For each line below that holds "absent", return the line as it stands.

──────── Information provided ────────

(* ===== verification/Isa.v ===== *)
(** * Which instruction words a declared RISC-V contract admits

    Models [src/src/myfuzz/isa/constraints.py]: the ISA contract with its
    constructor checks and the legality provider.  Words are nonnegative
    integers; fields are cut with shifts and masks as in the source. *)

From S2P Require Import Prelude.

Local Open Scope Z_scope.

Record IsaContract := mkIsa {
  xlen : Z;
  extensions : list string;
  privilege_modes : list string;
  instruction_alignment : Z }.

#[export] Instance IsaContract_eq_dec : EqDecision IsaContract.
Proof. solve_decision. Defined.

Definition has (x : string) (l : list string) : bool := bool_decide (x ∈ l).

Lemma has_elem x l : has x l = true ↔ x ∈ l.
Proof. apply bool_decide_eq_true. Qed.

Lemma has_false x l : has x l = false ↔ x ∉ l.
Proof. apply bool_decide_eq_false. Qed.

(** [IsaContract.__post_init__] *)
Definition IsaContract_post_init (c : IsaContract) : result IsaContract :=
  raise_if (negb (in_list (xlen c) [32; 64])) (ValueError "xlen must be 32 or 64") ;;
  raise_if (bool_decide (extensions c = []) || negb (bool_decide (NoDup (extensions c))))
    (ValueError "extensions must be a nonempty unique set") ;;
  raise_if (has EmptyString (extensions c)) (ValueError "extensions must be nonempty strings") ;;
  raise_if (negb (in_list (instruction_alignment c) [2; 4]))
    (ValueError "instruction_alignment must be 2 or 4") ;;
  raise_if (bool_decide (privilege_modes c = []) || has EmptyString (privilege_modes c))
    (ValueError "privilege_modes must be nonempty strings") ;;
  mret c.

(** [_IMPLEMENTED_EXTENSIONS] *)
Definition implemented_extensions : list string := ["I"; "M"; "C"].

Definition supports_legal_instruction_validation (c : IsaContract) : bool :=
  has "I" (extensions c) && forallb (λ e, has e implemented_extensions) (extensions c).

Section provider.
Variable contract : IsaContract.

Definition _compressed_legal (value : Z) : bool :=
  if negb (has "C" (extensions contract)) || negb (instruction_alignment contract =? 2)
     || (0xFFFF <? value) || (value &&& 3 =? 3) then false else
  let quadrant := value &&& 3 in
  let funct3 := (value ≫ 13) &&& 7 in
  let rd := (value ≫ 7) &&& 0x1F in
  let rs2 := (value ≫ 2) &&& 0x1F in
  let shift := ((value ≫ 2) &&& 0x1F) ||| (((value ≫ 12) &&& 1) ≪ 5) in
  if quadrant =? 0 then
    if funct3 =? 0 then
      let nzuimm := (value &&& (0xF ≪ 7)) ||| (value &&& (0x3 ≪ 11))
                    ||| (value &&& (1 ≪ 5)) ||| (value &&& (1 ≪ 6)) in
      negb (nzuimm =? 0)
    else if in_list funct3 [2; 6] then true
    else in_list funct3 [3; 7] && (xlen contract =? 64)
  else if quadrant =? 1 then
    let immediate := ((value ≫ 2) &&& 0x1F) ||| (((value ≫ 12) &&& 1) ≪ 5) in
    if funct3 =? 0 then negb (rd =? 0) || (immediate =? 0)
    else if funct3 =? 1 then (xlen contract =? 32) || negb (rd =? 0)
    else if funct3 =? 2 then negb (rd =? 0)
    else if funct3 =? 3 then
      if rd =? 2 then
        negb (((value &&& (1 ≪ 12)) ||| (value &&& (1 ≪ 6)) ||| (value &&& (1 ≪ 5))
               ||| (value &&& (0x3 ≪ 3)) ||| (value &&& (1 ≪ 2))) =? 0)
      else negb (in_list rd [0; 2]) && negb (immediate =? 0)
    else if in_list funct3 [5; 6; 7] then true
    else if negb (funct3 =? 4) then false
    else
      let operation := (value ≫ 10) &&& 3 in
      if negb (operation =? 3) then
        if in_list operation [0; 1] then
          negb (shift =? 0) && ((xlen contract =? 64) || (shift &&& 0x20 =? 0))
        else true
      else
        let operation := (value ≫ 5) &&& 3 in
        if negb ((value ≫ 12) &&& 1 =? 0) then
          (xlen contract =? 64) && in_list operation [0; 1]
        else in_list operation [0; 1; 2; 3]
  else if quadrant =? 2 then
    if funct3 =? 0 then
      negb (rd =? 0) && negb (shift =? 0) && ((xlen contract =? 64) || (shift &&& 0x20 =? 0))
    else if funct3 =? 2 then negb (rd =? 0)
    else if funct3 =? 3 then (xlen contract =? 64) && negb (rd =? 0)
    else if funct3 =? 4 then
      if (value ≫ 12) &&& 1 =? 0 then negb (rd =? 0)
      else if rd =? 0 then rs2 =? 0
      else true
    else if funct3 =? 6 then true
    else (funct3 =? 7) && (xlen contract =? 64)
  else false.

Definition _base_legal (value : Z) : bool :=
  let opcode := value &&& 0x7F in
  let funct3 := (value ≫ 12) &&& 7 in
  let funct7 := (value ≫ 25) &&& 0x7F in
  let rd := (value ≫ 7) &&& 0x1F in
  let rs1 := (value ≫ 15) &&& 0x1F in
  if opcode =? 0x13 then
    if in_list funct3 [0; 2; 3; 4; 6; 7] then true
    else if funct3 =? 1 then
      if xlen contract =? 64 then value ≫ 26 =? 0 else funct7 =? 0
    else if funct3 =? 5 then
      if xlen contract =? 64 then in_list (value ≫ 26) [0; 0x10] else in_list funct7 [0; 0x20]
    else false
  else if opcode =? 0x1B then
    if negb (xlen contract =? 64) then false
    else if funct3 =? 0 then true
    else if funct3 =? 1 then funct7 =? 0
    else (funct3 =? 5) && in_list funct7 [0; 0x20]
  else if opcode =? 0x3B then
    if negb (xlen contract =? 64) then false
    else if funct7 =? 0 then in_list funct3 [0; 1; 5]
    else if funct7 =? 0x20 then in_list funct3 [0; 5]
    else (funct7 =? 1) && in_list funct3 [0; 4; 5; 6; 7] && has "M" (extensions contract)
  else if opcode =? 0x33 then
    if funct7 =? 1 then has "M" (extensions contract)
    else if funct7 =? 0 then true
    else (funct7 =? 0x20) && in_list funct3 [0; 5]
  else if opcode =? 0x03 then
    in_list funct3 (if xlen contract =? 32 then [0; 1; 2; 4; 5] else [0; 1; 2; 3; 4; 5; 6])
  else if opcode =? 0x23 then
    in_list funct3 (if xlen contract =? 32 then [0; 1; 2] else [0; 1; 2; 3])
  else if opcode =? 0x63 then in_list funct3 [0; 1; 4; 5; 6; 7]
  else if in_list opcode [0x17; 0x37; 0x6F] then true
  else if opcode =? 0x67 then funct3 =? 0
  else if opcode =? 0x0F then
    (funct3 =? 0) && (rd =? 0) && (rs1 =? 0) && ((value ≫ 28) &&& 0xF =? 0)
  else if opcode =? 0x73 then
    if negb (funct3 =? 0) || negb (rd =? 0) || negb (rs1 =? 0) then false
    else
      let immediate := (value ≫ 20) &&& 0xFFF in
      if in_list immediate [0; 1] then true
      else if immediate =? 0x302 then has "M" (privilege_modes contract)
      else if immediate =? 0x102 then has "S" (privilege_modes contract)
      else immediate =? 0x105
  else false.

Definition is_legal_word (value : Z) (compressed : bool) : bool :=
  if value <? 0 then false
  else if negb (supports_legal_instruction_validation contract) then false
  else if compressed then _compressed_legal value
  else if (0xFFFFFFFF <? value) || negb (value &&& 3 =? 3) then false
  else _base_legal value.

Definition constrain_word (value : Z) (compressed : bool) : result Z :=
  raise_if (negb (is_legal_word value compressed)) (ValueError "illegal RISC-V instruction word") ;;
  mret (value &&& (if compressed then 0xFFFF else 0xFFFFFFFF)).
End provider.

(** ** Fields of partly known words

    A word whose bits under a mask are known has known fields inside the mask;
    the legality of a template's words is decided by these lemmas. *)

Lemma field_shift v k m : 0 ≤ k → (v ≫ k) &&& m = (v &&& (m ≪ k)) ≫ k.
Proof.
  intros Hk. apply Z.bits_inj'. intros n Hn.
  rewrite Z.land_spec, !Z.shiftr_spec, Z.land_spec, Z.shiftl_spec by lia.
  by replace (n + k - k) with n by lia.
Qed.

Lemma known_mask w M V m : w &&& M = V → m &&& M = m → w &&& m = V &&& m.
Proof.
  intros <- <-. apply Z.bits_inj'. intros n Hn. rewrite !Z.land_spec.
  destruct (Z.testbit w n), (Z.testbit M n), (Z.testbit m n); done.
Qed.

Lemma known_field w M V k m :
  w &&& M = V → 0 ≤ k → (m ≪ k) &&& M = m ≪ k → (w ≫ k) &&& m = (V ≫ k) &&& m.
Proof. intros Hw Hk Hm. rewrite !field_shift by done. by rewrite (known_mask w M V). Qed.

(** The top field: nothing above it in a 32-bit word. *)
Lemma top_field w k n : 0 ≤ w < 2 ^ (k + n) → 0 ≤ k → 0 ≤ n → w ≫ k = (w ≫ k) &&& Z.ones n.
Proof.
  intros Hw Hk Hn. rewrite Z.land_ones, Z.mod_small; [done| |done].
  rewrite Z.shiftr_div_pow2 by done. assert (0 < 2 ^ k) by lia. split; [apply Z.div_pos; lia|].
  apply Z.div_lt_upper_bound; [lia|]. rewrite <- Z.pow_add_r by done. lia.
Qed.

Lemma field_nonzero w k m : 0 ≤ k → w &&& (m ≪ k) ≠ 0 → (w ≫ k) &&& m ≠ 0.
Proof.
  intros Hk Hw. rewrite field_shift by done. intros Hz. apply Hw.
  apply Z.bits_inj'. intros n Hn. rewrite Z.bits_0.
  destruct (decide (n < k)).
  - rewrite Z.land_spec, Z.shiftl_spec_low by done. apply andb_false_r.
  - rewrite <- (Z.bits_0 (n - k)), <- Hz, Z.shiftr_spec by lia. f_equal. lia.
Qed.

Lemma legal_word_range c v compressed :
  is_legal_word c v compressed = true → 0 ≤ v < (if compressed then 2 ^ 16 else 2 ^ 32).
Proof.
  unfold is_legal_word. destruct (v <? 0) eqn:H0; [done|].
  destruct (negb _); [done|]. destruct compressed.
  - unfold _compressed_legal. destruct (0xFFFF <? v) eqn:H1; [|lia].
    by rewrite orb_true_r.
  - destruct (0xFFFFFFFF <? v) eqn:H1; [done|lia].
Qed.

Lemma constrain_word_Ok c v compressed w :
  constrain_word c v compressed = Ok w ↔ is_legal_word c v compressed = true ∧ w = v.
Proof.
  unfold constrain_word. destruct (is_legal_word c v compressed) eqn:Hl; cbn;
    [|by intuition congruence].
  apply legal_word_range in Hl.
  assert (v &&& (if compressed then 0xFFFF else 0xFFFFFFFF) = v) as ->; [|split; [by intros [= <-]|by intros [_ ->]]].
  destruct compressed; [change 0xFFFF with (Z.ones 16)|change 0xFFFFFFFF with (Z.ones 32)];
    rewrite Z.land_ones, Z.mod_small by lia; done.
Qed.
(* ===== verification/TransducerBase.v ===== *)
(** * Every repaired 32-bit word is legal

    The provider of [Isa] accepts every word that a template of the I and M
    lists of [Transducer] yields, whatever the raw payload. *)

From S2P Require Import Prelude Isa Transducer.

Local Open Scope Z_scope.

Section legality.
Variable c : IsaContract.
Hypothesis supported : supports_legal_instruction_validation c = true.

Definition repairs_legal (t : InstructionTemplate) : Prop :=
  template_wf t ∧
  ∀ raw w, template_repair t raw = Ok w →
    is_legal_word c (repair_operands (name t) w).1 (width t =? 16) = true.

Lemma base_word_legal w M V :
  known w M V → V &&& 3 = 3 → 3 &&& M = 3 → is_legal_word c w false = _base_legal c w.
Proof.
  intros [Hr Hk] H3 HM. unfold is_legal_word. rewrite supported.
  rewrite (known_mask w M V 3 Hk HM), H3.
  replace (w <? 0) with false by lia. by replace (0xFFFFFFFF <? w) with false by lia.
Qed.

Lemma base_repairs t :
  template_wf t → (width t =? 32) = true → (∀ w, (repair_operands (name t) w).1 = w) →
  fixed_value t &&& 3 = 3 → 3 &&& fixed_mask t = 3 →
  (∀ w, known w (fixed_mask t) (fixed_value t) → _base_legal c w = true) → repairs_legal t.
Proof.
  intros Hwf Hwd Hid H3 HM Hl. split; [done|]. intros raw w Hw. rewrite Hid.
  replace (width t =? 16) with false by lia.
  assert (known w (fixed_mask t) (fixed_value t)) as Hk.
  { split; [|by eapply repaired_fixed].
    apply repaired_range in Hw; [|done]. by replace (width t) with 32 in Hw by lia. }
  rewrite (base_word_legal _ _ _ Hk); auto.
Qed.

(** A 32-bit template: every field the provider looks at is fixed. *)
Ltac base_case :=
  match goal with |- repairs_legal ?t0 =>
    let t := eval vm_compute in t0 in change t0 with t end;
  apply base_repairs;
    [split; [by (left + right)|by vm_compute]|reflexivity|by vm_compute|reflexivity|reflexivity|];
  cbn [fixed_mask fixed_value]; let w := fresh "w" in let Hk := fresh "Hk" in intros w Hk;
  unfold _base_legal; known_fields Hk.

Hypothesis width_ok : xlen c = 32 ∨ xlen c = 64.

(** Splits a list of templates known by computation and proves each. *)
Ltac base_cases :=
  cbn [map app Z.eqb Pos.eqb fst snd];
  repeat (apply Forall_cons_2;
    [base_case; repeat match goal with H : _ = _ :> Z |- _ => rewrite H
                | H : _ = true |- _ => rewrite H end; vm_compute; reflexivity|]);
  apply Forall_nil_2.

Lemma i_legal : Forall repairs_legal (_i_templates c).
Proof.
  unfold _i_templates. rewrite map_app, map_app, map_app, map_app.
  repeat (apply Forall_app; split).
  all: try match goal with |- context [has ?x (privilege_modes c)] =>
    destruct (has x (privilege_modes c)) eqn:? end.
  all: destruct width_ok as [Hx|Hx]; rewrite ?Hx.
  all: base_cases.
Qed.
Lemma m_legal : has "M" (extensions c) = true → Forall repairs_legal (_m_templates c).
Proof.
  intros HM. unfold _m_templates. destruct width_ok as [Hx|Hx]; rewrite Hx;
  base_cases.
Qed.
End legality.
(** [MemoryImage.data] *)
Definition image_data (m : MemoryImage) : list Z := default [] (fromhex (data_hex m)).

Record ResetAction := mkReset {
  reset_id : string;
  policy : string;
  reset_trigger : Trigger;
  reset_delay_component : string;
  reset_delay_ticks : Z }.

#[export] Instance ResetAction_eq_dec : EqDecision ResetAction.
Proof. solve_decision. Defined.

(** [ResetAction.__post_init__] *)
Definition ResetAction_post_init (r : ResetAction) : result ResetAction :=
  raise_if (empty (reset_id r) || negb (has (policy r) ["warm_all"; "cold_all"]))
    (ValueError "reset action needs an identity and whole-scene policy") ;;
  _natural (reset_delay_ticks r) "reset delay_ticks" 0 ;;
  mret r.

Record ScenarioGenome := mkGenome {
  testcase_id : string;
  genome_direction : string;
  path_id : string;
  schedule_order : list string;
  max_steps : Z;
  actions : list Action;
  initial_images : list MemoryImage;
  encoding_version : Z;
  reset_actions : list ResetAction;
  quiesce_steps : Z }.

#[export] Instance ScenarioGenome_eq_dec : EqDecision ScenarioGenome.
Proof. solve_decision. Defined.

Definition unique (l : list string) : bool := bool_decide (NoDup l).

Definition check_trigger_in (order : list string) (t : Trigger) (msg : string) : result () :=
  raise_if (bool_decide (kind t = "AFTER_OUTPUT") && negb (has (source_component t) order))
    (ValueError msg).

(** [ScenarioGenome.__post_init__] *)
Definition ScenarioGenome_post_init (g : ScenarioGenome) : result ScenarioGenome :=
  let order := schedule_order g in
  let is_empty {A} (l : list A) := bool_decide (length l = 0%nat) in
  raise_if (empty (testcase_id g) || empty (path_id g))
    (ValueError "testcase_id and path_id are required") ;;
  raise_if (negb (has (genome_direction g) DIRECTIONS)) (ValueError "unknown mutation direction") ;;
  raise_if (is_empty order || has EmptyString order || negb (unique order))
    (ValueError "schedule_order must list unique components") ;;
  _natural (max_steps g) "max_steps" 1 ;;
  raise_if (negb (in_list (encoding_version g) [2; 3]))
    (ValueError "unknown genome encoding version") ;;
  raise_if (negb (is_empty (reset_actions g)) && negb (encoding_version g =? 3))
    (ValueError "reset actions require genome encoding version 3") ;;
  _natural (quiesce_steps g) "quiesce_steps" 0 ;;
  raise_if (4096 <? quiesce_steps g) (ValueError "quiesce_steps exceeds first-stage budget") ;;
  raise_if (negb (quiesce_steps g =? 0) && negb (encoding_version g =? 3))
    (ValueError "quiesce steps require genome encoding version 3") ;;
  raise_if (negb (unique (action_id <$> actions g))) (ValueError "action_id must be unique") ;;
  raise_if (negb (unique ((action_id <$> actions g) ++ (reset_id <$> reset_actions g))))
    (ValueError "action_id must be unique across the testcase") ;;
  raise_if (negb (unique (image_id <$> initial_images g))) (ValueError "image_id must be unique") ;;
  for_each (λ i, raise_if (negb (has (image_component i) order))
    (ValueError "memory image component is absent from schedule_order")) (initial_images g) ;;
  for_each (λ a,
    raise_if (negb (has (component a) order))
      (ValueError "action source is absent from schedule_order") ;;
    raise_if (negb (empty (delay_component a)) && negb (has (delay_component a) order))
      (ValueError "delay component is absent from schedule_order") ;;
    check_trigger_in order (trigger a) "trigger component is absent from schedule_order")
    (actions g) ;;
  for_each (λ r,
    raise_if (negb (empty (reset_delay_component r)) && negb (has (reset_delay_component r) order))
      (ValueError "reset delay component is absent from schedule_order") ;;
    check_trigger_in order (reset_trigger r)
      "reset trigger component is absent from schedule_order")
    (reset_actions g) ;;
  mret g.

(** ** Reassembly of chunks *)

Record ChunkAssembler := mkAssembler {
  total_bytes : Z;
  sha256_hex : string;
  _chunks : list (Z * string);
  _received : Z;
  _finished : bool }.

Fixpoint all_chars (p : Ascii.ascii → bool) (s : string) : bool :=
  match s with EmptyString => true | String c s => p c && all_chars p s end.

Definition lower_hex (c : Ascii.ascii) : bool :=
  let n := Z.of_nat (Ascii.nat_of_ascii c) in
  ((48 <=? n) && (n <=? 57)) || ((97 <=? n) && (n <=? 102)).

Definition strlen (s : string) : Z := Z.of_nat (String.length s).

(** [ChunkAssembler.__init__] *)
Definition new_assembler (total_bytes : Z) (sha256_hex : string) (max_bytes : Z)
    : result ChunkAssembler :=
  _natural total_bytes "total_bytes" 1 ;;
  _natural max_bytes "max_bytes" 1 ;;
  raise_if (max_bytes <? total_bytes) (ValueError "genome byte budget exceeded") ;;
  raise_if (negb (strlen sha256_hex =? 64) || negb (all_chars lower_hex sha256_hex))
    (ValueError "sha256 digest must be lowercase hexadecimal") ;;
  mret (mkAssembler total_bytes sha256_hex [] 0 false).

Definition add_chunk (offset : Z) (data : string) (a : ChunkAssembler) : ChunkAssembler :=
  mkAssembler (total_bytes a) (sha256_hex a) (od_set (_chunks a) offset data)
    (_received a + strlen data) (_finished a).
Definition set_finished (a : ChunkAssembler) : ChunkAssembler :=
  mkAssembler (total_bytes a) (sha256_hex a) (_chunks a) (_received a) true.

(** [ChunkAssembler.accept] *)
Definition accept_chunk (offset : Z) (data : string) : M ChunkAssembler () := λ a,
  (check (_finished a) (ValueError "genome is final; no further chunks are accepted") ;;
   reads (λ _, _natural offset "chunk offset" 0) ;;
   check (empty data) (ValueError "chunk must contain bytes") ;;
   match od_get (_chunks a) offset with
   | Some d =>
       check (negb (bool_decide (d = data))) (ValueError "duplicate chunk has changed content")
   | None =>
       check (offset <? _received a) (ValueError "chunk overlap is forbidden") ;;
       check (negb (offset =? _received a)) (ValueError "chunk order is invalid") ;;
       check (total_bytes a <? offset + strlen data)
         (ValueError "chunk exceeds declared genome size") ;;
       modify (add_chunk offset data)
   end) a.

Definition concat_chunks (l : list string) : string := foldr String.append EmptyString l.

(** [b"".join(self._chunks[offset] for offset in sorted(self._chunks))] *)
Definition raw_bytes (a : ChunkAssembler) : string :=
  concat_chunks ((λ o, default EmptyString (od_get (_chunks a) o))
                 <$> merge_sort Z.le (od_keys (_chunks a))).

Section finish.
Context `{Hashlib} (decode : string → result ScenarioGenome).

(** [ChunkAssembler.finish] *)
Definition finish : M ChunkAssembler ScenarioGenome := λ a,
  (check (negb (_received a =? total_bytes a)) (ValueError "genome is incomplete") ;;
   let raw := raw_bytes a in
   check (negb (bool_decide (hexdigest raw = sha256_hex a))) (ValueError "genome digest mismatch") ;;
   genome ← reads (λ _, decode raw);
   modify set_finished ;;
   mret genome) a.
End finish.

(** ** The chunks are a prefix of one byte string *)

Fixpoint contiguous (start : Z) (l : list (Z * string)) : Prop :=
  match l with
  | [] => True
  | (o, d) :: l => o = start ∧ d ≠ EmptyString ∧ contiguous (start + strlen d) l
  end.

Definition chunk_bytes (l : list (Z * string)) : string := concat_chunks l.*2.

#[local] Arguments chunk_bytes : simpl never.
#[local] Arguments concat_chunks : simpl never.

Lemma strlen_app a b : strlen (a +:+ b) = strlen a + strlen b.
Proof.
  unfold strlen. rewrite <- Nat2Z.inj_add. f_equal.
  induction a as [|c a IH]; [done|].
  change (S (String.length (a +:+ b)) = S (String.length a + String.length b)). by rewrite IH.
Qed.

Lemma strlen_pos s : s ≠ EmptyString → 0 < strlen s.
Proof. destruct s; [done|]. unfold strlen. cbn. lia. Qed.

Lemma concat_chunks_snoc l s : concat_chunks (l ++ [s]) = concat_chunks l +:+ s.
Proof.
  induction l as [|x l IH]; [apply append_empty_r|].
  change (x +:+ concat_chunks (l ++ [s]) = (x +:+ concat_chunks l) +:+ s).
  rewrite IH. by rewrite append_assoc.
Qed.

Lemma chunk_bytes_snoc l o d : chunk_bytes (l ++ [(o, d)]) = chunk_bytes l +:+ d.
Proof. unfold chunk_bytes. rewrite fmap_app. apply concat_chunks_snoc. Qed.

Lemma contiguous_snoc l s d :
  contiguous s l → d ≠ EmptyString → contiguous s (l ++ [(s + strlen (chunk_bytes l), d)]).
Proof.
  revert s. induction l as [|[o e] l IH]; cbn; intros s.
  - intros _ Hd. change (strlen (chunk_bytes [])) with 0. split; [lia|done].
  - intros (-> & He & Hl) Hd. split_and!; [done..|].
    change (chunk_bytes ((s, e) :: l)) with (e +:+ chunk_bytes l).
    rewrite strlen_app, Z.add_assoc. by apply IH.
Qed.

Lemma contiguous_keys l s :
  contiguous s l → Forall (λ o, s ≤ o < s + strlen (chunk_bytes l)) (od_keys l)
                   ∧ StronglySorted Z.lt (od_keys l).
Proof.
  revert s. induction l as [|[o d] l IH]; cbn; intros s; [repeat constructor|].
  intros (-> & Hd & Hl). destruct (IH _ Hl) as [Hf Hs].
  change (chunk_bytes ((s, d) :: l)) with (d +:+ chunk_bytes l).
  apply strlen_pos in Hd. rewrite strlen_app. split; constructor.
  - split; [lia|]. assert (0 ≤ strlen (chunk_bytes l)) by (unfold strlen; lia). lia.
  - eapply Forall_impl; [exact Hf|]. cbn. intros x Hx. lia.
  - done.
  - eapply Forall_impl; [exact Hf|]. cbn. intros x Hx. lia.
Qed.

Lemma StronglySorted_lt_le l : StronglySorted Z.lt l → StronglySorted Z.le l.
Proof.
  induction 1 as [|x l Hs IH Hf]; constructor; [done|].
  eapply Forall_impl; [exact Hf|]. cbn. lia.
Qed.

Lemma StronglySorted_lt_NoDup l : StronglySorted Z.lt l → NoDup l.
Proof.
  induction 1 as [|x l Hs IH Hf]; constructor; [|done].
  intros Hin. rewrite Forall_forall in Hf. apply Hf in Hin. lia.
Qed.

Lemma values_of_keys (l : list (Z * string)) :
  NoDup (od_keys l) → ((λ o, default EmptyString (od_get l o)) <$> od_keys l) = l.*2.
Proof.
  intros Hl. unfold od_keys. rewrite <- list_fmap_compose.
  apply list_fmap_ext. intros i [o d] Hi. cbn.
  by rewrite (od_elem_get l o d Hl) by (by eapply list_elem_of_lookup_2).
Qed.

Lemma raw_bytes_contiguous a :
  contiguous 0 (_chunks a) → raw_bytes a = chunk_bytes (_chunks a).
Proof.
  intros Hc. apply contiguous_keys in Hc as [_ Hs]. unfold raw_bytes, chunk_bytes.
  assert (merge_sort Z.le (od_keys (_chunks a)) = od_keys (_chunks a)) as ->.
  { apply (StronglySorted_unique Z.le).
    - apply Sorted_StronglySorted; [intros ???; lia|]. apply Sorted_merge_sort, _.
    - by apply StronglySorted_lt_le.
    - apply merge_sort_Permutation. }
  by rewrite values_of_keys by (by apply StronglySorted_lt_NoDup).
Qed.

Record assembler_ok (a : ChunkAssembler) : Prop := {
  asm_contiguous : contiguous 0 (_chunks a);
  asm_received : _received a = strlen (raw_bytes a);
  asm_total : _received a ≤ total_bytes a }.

────────

**Solution to the problem:**
    (ValueError "memory image component is absent from schedule_order")) (initial_images g) ;;
      (ValueError "action source is absent from schedule_order") ;;
      (ValueError "delay component is absent from schedule_order") ;;
    check_trigger_in order (trigger a) "trigger component is absent from schedule_order")
      (ValueError "reset delay component is absent from schedule_order") ;;
      "reset trigger component is absent from schedule_order")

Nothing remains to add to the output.